ASSIGNMENT => Beneath this task are records; print exactly the stretch of them from the line with "From S2P Require" through the line with "Proof. solve_decision. Defined.", both ends included.

══ RECORDS PROVIDED

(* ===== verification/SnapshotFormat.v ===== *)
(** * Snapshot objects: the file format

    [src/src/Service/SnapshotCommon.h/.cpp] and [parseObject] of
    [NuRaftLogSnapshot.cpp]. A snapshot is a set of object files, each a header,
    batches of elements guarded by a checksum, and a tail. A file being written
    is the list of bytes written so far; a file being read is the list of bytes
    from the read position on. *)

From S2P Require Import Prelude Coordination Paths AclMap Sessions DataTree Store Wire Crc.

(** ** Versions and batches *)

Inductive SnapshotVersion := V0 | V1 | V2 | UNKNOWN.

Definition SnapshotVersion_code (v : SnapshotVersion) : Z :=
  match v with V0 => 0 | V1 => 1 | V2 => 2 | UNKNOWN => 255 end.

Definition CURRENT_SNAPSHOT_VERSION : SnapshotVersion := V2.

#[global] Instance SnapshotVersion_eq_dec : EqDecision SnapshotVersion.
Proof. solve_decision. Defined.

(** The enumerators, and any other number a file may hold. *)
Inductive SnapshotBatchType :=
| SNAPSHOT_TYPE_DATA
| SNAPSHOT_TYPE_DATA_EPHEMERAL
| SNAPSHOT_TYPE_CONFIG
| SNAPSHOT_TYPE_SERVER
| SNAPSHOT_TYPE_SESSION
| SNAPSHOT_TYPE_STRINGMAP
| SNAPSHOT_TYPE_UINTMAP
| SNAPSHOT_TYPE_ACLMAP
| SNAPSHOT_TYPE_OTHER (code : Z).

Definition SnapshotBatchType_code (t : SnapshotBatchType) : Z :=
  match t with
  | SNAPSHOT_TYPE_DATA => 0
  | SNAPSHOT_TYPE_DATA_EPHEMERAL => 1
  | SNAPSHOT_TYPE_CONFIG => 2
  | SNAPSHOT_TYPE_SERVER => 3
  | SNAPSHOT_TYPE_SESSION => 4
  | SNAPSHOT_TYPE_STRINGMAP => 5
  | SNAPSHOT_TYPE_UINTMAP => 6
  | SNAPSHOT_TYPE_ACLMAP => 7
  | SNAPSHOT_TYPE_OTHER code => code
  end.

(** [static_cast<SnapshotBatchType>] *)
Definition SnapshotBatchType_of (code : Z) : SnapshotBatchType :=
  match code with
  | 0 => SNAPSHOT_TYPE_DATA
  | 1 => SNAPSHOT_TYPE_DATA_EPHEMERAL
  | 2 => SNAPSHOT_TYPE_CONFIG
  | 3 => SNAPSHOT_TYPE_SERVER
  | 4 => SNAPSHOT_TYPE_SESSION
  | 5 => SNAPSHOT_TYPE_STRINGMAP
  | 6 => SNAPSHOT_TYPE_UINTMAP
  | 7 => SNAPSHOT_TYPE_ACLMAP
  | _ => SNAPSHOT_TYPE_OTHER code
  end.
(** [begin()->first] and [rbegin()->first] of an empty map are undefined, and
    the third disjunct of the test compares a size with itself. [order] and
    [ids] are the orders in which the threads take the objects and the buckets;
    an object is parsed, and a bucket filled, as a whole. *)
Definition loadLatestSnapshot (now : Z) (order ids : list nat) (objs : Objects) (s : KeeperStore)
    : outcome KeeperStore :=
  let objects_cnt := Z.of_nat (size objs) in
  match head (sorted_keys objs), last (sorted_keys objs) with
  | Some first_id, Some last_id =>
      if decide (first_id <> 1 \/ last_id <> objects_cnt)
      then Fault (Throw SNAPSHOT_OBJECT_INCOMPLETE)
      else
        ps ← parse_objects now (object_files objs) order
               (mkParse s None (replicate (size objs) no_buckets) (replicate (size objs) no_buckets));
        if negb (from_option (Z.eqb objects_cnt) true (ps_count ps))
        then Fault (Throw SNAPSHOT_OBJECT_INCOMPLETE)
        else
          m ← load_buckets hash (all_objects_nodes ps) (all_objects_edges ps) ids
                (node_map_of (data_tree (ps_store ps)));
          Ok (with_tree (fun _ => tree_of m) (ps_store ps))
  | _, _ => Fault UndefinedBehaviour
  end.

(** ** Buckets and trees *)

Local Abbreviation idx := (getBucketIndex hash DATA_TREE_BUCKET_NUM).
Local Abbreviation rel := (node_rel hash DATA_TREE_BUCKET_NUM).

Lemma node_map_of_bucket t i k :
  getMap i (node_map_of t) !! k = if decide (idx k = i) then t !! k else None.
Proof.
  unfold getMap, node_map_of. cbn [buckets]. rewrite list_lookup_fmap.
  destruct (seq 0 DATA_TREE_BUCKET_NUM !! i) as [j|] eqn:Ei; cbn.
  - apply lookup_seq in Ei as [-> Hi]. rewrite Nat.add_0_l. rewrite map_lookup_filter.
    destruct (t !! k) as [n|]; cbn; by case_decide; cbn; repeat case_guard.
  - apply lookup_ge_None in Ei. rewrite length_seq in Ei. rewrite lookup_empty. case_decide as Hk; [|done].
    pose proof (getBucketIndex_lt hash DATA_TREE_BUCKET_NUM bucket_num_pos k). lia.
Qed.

════

EXERCISE RESULT =>
From S2P Require Import Prelude Coordination Paths AclMap Sessions DataTree Store Wire Crc.

(** ** Versions and batches *)

Inductive SnapshotVersion := V0 | V1 | V2 | UNKNOWN.

Definition SnapshotVersion_code (v : SnapshotVersion) : Z :=
  match v with V0 => 0 | V1 => 1 | V2 => 2 | UNKNOWN => 255 end.

Definition CURRENT_SNAPSHOT_VERSION : SnapshotVersion := V2.

#[global] Instance SnapshotVersion_eq_dec : EqDecision SnapshotVersion.
Proof. solve_decision. Defined.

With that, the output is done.